I open my mouth to say no, but I close it before any words can come out. Because I remember being in the water, shivering in the cold, believing that I might be able to find them still, if I just let myself sink.
“Wendy,” Mary says, “we don’t have to cover everything today. You’re awake, you’re coherent, you’re not trying to run.” She leans over and unties the restraint, but my left arm stays resting on the bed. “That’s better isn’t it?” she says, like she’s done me some huge favor.
“Wait,” I say, desperate. Somehow Mary took control of this conversation, changed the subject on me. I try to get it back on track. “Belle, Pete, Jas, the captain—where are they? The boat made it back to the harbor, didn’t it?”

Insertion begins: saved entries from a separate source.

(* ===== verification/RegistryService.v ===== *)
(** * Worker registry (src/symba/services/registry.py)

    The registry's operations on the store of shared [WorkerConn] objects; an
    object is named by its reference, so that [current is not expected] is a
    comparison of references.  The persistence hooks are those of
    [_build_registry] in src/symba/transport/state.py. *)

From S2P Require Import Prelude PyStr Errors States Json Records Database Queries Tables Claim.
From S2P Require Import Invariant Steps ClaimFacts Repository RepoFacts World RateLimiter.
Open Scope string_scope.
Open Scope Z_scope.
Open Scope list_scope.

(** ** Python dicts in insertion order *)

Fixpoint od_get (k : string) (d : list (string * ref)) : option ref :=
  match d with
  | [] => None
  | (k', v) :: d' => if String.eqb k k' then Some v else od_get k d'
  end.

Fixpoint od_set (k : string) (v : ref) (d : list (string * ref)) : list (string * ref) :=
  match d with
  | [] => [(k, v)]
  | (k', v') :: d' => if String.eqb k k' then (k, v) :: d' else (k', v') :: od_set k v d'
  end.

Fixpoint od_pop (k : string) (d : list (string * ref)) : list (string * ref) :=
  match d with
  | [] => []
  | (k', v') :: d' => if String.eqb k k' then d' else (k', v') :: od_pop k d'
  end.

Definition set_conn (f : WorkerConn -> WorkerConn) (r : ref) (g : Registry) : Registry :=
  mkRegistry (alter f r (rg_store g)) (rg_workers g) (rg_known_slots_total g) (rg_wake g).

Definition set_persisted_at (t : time) (c : WorkerConn) : WorkerConn :=
  mkConn (wc_worker_id c) (wc_tags c) (wc_free_slots c) (wc_labels c) (wc_registered_tasks c)
    (wc_slots_total c) t (wc_queue c).

(** [sorted(s)] *)
Definition sorted_set (s : gset string) : list string := order_by String.leb (elements s).

Module WorkerRegistry.

(** The object a reference names. *)
Definition conn_of (g : Registry) (r : ref) : option WorkerConn := rg_store g !! r.

(** The hooks [_build_registry] wires (transport/state.py): a failed write is
    contained. *)
Definition _upsert (worker_id : string) (tags registered_tasks : list string) (labels : list (string * string))
    (slots slots_busy : Z) : EM unit :=
  try_except (fun _ => true)
    (on_db (repo.worker_upsert worker_id tags registered_tasks labels slots slots_busy)) (mret tt).

Definition _delete (worker_id : string) : EM unit :=
  try_except (fun _ => true) (on_db (repo.worker_delete worker_id)) (mret tt).

(** Fired outside the lock. *)
Definition _persist_upsert (r : ref) : EM unit :=
  now ← clock;
  g ← gets w_registry;
  match conn_of g r with
  | Some c =>
      _ ← modify (fun w => set_w_registry (set_conn (set_persisted_at now) r (w_registry w)) w);
      _upsert (wc_worker_id c) (sorted_set (wc_tags c)) (sorted_set (wc_registered_tasks c)) (wc_labels c)
        (wc_slots_total c) (Z.max 0 (wc_slots_total c - wc_free_slots c))
  | None => mret tt
  end.

Definition set_slots_total (n : Z) (c : WorkerConn) : WorkerConn :=
  mkConn (wc_worker_id c) (wc_tags c) (wc_free_slots c) (wc_labels c) (wc_registered_tasks c)
    n (wc_persisted_at c) (wc_queue c).

(** The in-memory part of [register]: the object [r] becomes the worker's. *)
Definition register_mem (r : ref) (c : WorkerConn) (g : Registry) : Registry :=
  let total := Z.max (Z.max (wc_slots_total c) (wc_free_slots c))
                 (default 0 (rg_known_slots_total g !! wc_worker_id c)) in
  mkRegistry (<[r := set_slots_total total c]> (rg_store g))
    (od_set (wc_worker_id c) r (rg_workers g))
    (<[wc_worker_id c := total]> (rg_known_slots_total g)) true.

(** [register(conn)] for the object [c] at reference [r]. *)
Definition register (r : ref) (c : WorkerConn) : EM unit :=
  _ ← modify (fun w => set_w_registry (register_mem r c (w_registry w)) w);
  _persist_upsert r.

(** [current is None or (expected is not None and current is not expected)] *)
Definition superseded (current : option ref) (expected : option ref) : bool :=
  match current with
  | None => true
  | Some r => match expected with Some e => negb (Nat.eqb r e) | None => false end
  end.

Definition unregister (worker_id : string) (expected : option ref) : EM bool :=
  g ← gets w_registry;
  if superseded (od_get worker_id (rg_workers g)) expected then mret false
  else
    _ ← modify (fun w =>
          let g := w_registry w in
          set_w_registry (mkRegistry (rg_store g) (od_pop worker_id (rg_workers g))
                            (rg_known_slots_total g) (rg_wake g)) w);
    _ ← _delete worker_id;
    mret true.

(** The update of the object, and whether the read model must be refreshed. *)
Definition updated_conn (free_slots : Z) (tags tasks : option (gset string)) (c : WorkerConn) : WorkerConn :=
  mkConn (wc_worker_id c) (default (wc_tags c) tags) free_slots (wc_labels c)
    (default (wc_registered_tasks c) tasks) (Z.max (wc_slots_total c) free_slots)
    (wc_persisted_at c) (wc_queue c).

Definition must_persist (now : time) (free_slots : Z) (tags tasks : option (gset string)) (c : WorkerConn)
  : bool :=
  let became_idle := (free_slots =? wc_slots_total c) && negb (wc_free_slots c =? wc_slots_total c) in
  let metadata_changed :=
    (wc_slots_total c <? free_slots)
    || match tags with Some t => bool_decide (t <> wc_tags c) | None => false end
    || match tasks with Some t => bool_decide (t <> wc_registered_tasks c) | None => false end in
  metadata_changed || became_idle || (secs 1 <=? now - wc_persisted_at c).

Definition update_slots_mem (worker_id : string) (r : ref) (free_slots : Z) (tags tasks : option (gset string)) (c : WorkerConn)
    (g : Registry) : Registry :=
  mkRegistry (<[r := updated_conn free_slots tags tasks c]> (rg_store g)) (rg_workers g)
    (if wc_slots_total c <? free_slots
     then <[worker_id := free_slots]> (rg_known_slots_total g) else rg_known_slots_total g)
    (rg_wake g || ((wc_free_slots c =? 0) && (0 <? free_slots))).

Definition update_slots (worker_id : string) (free_slots : Z) (tags tasks : option (gset string))
    (expected : option ref) : EM bool :=
  g ← gets w_registry;
  now ← clock;
  if superseded (od_get worker_id (rg_workers g)) expected then mret false
  else
    match od_get worker_id (rg_workers g) with
    | Some r =>
        match conn_of g r with
        | Some c =>
            _ ← modify (fun w => set_w_registry (update_slots_mem worker_id r free_slots tags tasks c (w_registry w)) w);
            _ ← when (must_persist now free_slots tags tasks c) (_persist_upsert r);
            mret true
        | None => mret false
        end
    | None => mret false
    end.

(** References of the workers with capacity, in registration order. *)
Definition snapshot_available : EM (list ref) :=
  g ← gets w_registry;
  mret (List.filter (fun r => match conn_of g r with Some c => 0 <? wc_free_slots c | None => false end)
          (map snd (rg_workers g))).

Definition count : EM Z := g ← gets w_registry; mret (Z.of_nat (length (rg_workers g))).

End WorkerRegistry.

(** ** Stability *)

Lemma stable_set_registry f : stable db_keeps (modify (fun w => set_w_registry (f (w_registry w)) w) : EM unit).
Proof. by apply stable_modify_mem. Qed.
#[export] Hint Resolve stable_set_registry : stable_db.

Lemma stable_pop_worker worker_id : stable db_keeps (modify (fun w =>
  let g := w_registry w in
  set_w_registry (mkRegistry (rg_store g) (od_pop worker_id (rg_workers g))
                    (rg_known_slots_total g) (rg_wake g)) w) : EM unit).
Proof. by apply stable_modify_mem. Qed.
#[export] Hint Resolve stable_pop_worker : stable_db.

Lemma stable_persist r : stable db_keeps (WorkerRegistry._persist_upsert r).
Proof. unfold WorkerRegistry._persist_upsert, WorkerRegistry._upsert. stable_tac. Qed.
#[export] Hint Resolve stable_persist : stable_db.

Lemma stable_register r c : stable db_keeps (WorkerRegistry.register r c).
Proof. unfold WorkerRegistry.register. stable_tac. Qed.
Lemma stable_unregister w e : stable db_keeps (WorkerRegistry.unregister w e).
Proof. unfold WorkerRegistry.unregister, WorkerRegistry._delete. stable_tac. Qed.
Lemma stable_update_slots w n t k e : stable db_keeps (WorkerRegistry.update_slots w n t k e).
Proof. unfold WorkerRegistry.update_slots. stable_tac. Qed.
Lemma stable_snapshot : stable db_keeps WorkerRegistry.snapshot_available.
Proof. unfold WorkerRegistry.snapshot_available. stable_tac. Qed.
#[export] Hint Resolve stable_register stable_unregister stable_update_slots stable_snapshot : stable_db.
(* ===== verification/JobService.v ===== *)
(** * Worker-facing job life cycle (src/symba/services/job_service.py)

    [complete], [fail] (retry or die), [heartbeat] and [get_result], with the
    gate settlement they share.  Logging, metrics and tracing spans are left
    out.  [u] is the draw of [random.random()] behind a jittered backoff. *)

From S2P Require Import Prelude PyStr Errors States Chain Policies Failure Json Records Database.
From S2P Require Import Queries Tables Claim Invariant Steps ClaimFacts Repository RepoFacts World.
From S2P Require Import RateLimiter.
From Stdlib Require Import QArith.
Open Scope string_scope.
Open Scope Z_scope.
Open Scope list_scope.

Module JobService.

(** ** _next_run_at *)

(** A JSON number used in float arithmetic; a bool counts as 0 or 1. *)
Definition number (j : json) : option Q :=
  match j with
  | JInt z => Some (inject_Z z)
  | JBool b => Some (if b then 1%Q else 0%Q)
  | JFloat f => match fl_value f with Finite q => Some q | _ => None end
  | _ => None
  end.

(** [bool(x)] *)
Definition json_truthy (j : json) : bool :=
  match j with
  | JNull => false
  | JBool b => b
  | JInt z => negb (z =? 0)
  | JFloat f => match fl_value f with Finite q => negb (Qeq_bool q 0) | _ => true end
  | JStr s => negb (String.eqb s "")
  | JArr l => match l with [] => false | _ => true end
  | JObj l => match l with [] => false | _ => true end
  end.

Definition is_int (o : option json) : bool :=
  match o with Some (JInt _) | Some (JBool _) => true | _ => false end.

Definition get_number (k : string) (dflt : Q) (cfg : dict) : option Q :=
  match dict_get k cfg with Some j => number j | None => Some dflt end.

(** [BackoffPolicy(base_s=cfg.get(...), ...)]; None when a field is no number. *)
Definition policy_of (cfg : dict) : option Retry.BackoffPolicy :=
  base ← get_number "base_s" 1 cfg;
  fac ← get_number "factor" 2 cfg;
  cap ← get_number "cap_s" 300 cfg;
  Some (Retry.mkBackoff base fac cap
          (match dict_get "jitter" cfg with Some j => json_truthy j | None => true end)).

(** [policy.delay(attempt)]; with an integer base and factor the power is an
    unbounded integer, otherwise a float that can overflow. *)
Definition policy_delay (cfg : dict) (p : Retry.BackoffPolicy) (attempt : Z) (u : Q) : result exn Q :=
  if is_int (dict_get "base_s" cfg) && is_int (dict_get "factor" cfg) && (0 <=? attempt) then
    let ceil := Retry.py_min (Retry.cap_s p) (Retry.base_s p * Qpower (Retry.factor p) attempt)%Q in
    Ok (if negb (Retry.jitter p) then ceil else (0 + (ceil - 0) * u)%Q)
  else match Retry.delay p attempt u with
       | Ok d => Ok d
       | Raise Retry.NegativeAttempt => Raise ValueError
       | Raise Retry.PowOverflow => Raise OverflowError
       end.

(** The range of [datetime], in microseconds. *)
Definition datetime_min : time := -62135596800000000.
Definition datetime_max : time := 253402300799999999.

Definition _next_run_at (now : time) (u : Q) (attempt : Z) (backoff : option dict)
    (minimum_delay_s : option Q) : result exn time :=
  let cfg := default [] backoff in
  match policy_of cfg with
  | None => Raise TypeError
  | Some p =>
      match policy_delay cfg p attempt u with
      | Raise e => Raise e
      | Ok d =>
          let d := match minimum_delay_s with Some m => Retry.py_max d m | None => d end in
          let t := now + Retry.timedelta_us d in
          if (datetime_min <=? t) && (t <=? datetime_max) then Ok t else Raise OverflowError
      end
  end.

(** ** Gate settlement *)

Definition _merge_gate_manifest (on_complete : SubmitSpec) (gate_id : uuid)
    (resolution : repo.GateResolution) (results : list json) : SubmitSpec :=
  set_s_payload
    (dict_set "__gate__"
       (JObj [("gate_id", JStr (uuid_str gate_id)); ("results", JArr results);
              ("expected", JInt (repo.gr_expected resolution));
              ("succeeded", JInt (repo.gr_succeeded resolution))])
       (s_payload on_complete)) on_complete.

(** [SubmitSpec of d with the tenant and context of the gate or of the dead job, queued] *)
Definition materialize (tenant : string) (ctx_id : option string) (d : SubmitSpec) : SubmitSpec :=
  set_s_state QUEUED (set_s_ctx_id ctx_id (set_s_tenant tenant d)).

Definition _settle_gate (parent_gate_id : option uuid) (child_succeeded child_failed : bool) : DBM bool :=
  match parent_gate_id with
  | None => mret false
  | Some gate =>
      r ← repo.bump_gate gate child_succeeded child_failed;
      match r with
      | None => mret false
      | Some res =>
          if negb (repo.gr_resolved res) then mret false
          else if negb (repo.gr_satisfied res) then
            match s_on_failure (repo.gr_on_complete res) with
            | Some failure =>
                _ ← repo.submit (set_s_group_key (Some (uuid_str gate))
                                   (materialize (repo.gr_tenant res) (repo.gr_ctx_id res) failure));
                mret true
            | None => mret true
            end
          else
            results ← repo.gate_child_results gate;
            _ ← repo.submit (materialize (repo.gr_tenant res) (repo.gr_ctx_id res)
                               (_merge_gate_manifest (repo.gr_on_complete res) gate res results));
            mret true
      end
  end.

(** ** complete *)

(** The size of a result over the cap. *)
Definition oversized (cap : Z) (result : option dict) : option Z :=
  match result with
  | Some r => let size := json_size (JObj r) in if cap <? size then Some size else None
  | None => None
  end.

(** The transaction: the flipped dependents, whether the gate resolved and the
    continuation. *)
Definition complete_tx (job_id lease_token : uuid) (result : option dict) (drop_chain_tail skipped : bool)
  : DBM (list uuid * bool * option uuid) :=
  term ← repo.complete_move job_id lease_token result;
  match term with
  | None => raise (err StaleLease [("job_id", CtxId job_id)])
  | Some term =>
      _ ← repo.decrement_group (t_tenant term) (t_group_key term) (t_task_name term) 1;
      continuation ←
        (if drop_chain_tail then mret None
         else match advance (t_on_success term) (t_chain_tail term) with
              | Some step =>
                  i ← repo.insert_continuation (next_task step) (on_success step) (chain_tail step) term;
                  mret (Some i)
              | None => mret None
              end);
      flipped ← repo.decrement_deps job_id;
      _ ← repo.record_event job_id (if skipped then "skipped" else "succeeded") None;
      gate_resolved ← _settle_gate (t_parent_gate_id term) (negb skipped) false;
      mret (flipped, gate_resolved, continuation)
  end.

Definition complete (cfg : SymbaConfig) (job_id lease_token : uuid) (result : option dict)
    (drop_chain_tail skipped : bool) : EM bool :=
  let cap := max_result_kb cfg * 1024 in
  match oversized cap result with
  | Some size =>
    raise (err ResultTooLarge [("job_id", CtxId job_id); ("size_bytes", CtxInt size);
                               ("cap_bytes", CtxInt cap)])
  | None =>
    r ← in_tx (complete_tx job_id lease_token result drop_chain_tail skipped);
    let '(flipped, gate_resolved, continuation) := r in
    _ ← when (negb (match flipped with [] => true | _ => false end) || gate_resolved
              || match continuation with Some _ => true | None => false end) wake_set;
    mret true
  end.

(** ** fail *)

Record FailOutcome := mkOutcome { accepted : bool; will_retry : bool }.

Definition retry_tx (now : time) (u : Q) (job_id lease_token : uuid) (peek : PeekRow) (entry : dict)
    (safe_retry_after : option Q) : DBM unit :=
  match _next_run_at now u (pk_attempt peek) (pk_backoff peek) safe_retry_after with
  | Raise e => raise e
  | Ok next_run_at =>
      row ← repo.fail_retry job_id lease_token next_run_at (JObj entry);
      match row with
      | None => raise (err StaleLease [("job_id", CtxId job_id)])
      | Some r =>
          _ ← repo.decrement_group (c_tenant (j_cols r)) (c_group_key (j_cols r)) (c_task_name (j_cols r)) 1;
          repo.record_event job_id "retry_scheduled" (Some entry)
      end
  end.

(** One ledger row per cancelled dependent, naming the root. *)
Definition audit_cascade (root : uuid) (cancelled : list uuid) : DBM unit :=
  _ ← forM (fun dep => repo.record_event dep "dependency_cancelled"
                         (Some [("root_cause", JStr (uuid_str root))])) cancelled;
  mret tt.

(** Returns whether the gate resolved or a hook was submitted. *)
Definition die_tx (job_id lease_token : uuid) (entry : dict) : DBM bool :=
  term ← repo.fail_die job_id lease_token (JObj entry);
  match term with
  | None => raise (err StaleLease [("job_id", CtxId job_id)])
  | Some term =>
      _ ← repo.decrement_group (t_tenant term) (t_group_key term) (t_task_name term) 1;
      gate_resolved ← _settle_gate (t_parent_gate_id term) false true;
      hooked ← match t_on_failure term with
               | Some hook =>
                   _ ← repo.submit (materialize (t_tenant term) (t_ctx_id term) hook);
                   mret true
               | None => mret false
               end;
      cancelled ← repo.cascade_cancel job_id;
      _ ← audit_cascade job_id cancelled;
      _ ← repo.record_event job_id "dead" (Some entry);
      mret (gate_resolved || hooked)
  end.

(** [worker_max_attempts or peek["max_attempts"]] *)
Definition attempt_limit (worker_max : option Z) (stored : Z) : Z :=
  match worker_max with Some n => if n =? 0 then stored else n | None => stored end.

(** The arguments of one Fail call. *)
Record FailArgs := mkFail {
  fa_error_type : string;
  fa_error_message : string;
  fa_stack_hash : string;
  fa_retryable : bool;
  fa_worker_max_attempts : option Z;
  fa_error_message_safe : bool;
  fa_error_metadata : dict;
  fa_rate_limited : bool;
  fa_retry_after_s : option pyfloat
}.

Definition fail_entry (now : time) (a : FailArgs) : dict :=
  let metadata := match fa_retry_after_s a with
                  | Some f => dict_set "retry_after_s" (JFloat f) (fa_error_metadata a)
                  | None => fa_error_metadata a
                  end in
  build_error_entry now (fa_error_type a) (fa_error_message a) (fa_stack_hash a) (fa_retryable a)
    (fa_error_message_safe a) metadata.

(** [normalize_retry_after(entry.get("metadata", {}).get("retry_after_s"))] *)
Definition entry_retry_after (entry : dict) : option Q :=
  match dict_get "metadata" entry with
  | Some (JObj md) => float_q <$> normalize_retry_after (dict_get "retry_after_s" md)
  | _ => None
  end.

(** The transaction: (will_retry, wake, rate_class). *)
Definition fail_tx (now : time) (u : Q) (job_id lease_token : uuid) (a : FailArgs)
  : DBM (bool * bool * option string) :=
  let entry := fail_entry now a in
  peek ← repo.fail_peek job_id lease_token;
  match peek with
  | None => raise (err StaleLease [("job_id", CtxId job_id)])
  | Some peek =>
      let max_attempts := attempt_limit (fa_worker_max_attempts a) (pk_max_attempts peek) in
      if Retry.should_retry (pk_attempt peek) max_attempts (fa_retryable a) then
        _ ← retry_tx now u job_id lease_token peek entry (entry_retry_after entry);
        mret (true, false, pk_rate_class peek)
      else
        woke ← die_tx job_id lease_token entry;
        mret (false, woke, pk_rate_class peek)
  end.

(** After the commit: drain the bucket on a 429, wake the dispatcher. *)
Definition after_fail (a : FailArgs) (r : bool * bool * option string) : EM FailOutcome :=
  let '(retry, woke, rate_class) := r in
  _ ← match truthy rate_class with
      | Some rc => when (fa_rate_limited a) (try_except (fun _ => true) (drain rc) (mret tt))
      | None => mret tt
      end;
  if retry then mret (mkOutcome true true)
  else
    _ ← when woke wake_set;
    mret (mkOutcome true false).

Definition fail (u : Q) (job_id lease_token : uuid) (a : FailArgs) : EM FailOutcome :=
  now ← clock;
  r ← in_tx (fail_tx now u job_id lease_token a);
  after_fail a r.

(** ** heartbeat, get_result *)

Definition heartbeat (job_id lease_token : uuid) : EM (option time * bool) :=
  row ← on_db (repo.heartbeat job_id lease_token);
  of_option (err StaleLease [("job_id", CtxId job_id)]) row.

Definition get_result (job_id : uuid) (tenant : string) (task_name : option string) : EM (string * bool) :=
  row ← on_db (match truthy task_name with
               | Some t => repo.get_ancestor_result job_id t tenant
               | None => repo.get_result job_id tenant
               end);
  mret (match row with
        | Some r => match repo.rs_result r with
                    | Some d => (dumps (JObj d), true)
                    | None => ("", false)
                    end
        | None => ("", false)
        end).

End JobService.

Mary looks at me blankly, barely even blinking as the words tumble out of my mouth. I try to explain: I went out with my friends that day, to watch them surf. Conditions were rough. Belle got hurt. I got thrown overboard.
My heart is pounding in my chest.
Mary just shakes her head firmly. “No boats were allowed out on the water that day,” she says. “The Coast Guard shut the harbor down.”
“I know,” I answer. “We shouldn’t have gone out there.” Maybe I just need to sound contrite. Maybe they’re just mad at me for taking the risks I took.
But then a realization washes over me, just another wave crashing over my head.
“You said I was found on the beach? No one brought me here?” Mary nods, smiling, pleased that I’ve begun to understand. But I know that she’s the one who doesn’t understand.
I must have drifted away somehow, far from the boat and Jas and Pete and Belle. The current carried me back to shore. That’s why I was shouting for them in my sleep, begging to go back and find them.
I sit up quickly, so fast that it startles Mary, who backs away from me, her hands out in front of her as though she thinks I might hurt her. But instead I stand. My broken bones shoot pain through my body defiantly and my legs wobble underneath me, as though the muscles have forgotten how to hold me up. I wonder just how long I was lying in that bed.
“Where are my clothes?” I ask, looking not at Mary but at my parents. “Come on,” I plead. “We have to go. They haven’t even looked for them. They might be alive.” Surely my parents at least will spring into action once they understand: a boat is missing with four people on it. Send out the Coast Guard, search and rescue, the National Guard, whoever takes over at times like this.
But my parents avoid my gaze, and I don’t see Mary press the little yellow button she wears tucked into the waistband of her pants. Later, I’ll learn that it’s called a panic button. Today, I just learn that when she presses it, people much stronger than I am enter the room and force me back into the bed.
I struggle at first. I call for Belle; she’d be strong enough to escape these guys, even with the gash in her leg. I shout the word Kensington, the word Pete, the words Witch Tree. I try to shout Jas’s name, but the word gets caught behind the lump in my throat, choking me. By the time they’re tying the restraints around my wrists again, I’ve lost the strength to fight anymore.
Finally, I ask, “What do you mean, something like nightmares?”
Mary doesn’t blink, doesn’t break eye contact for a second, before she says the word hallucinations.
Where the restraints touch my wrists, my skin burns like it’s on fire.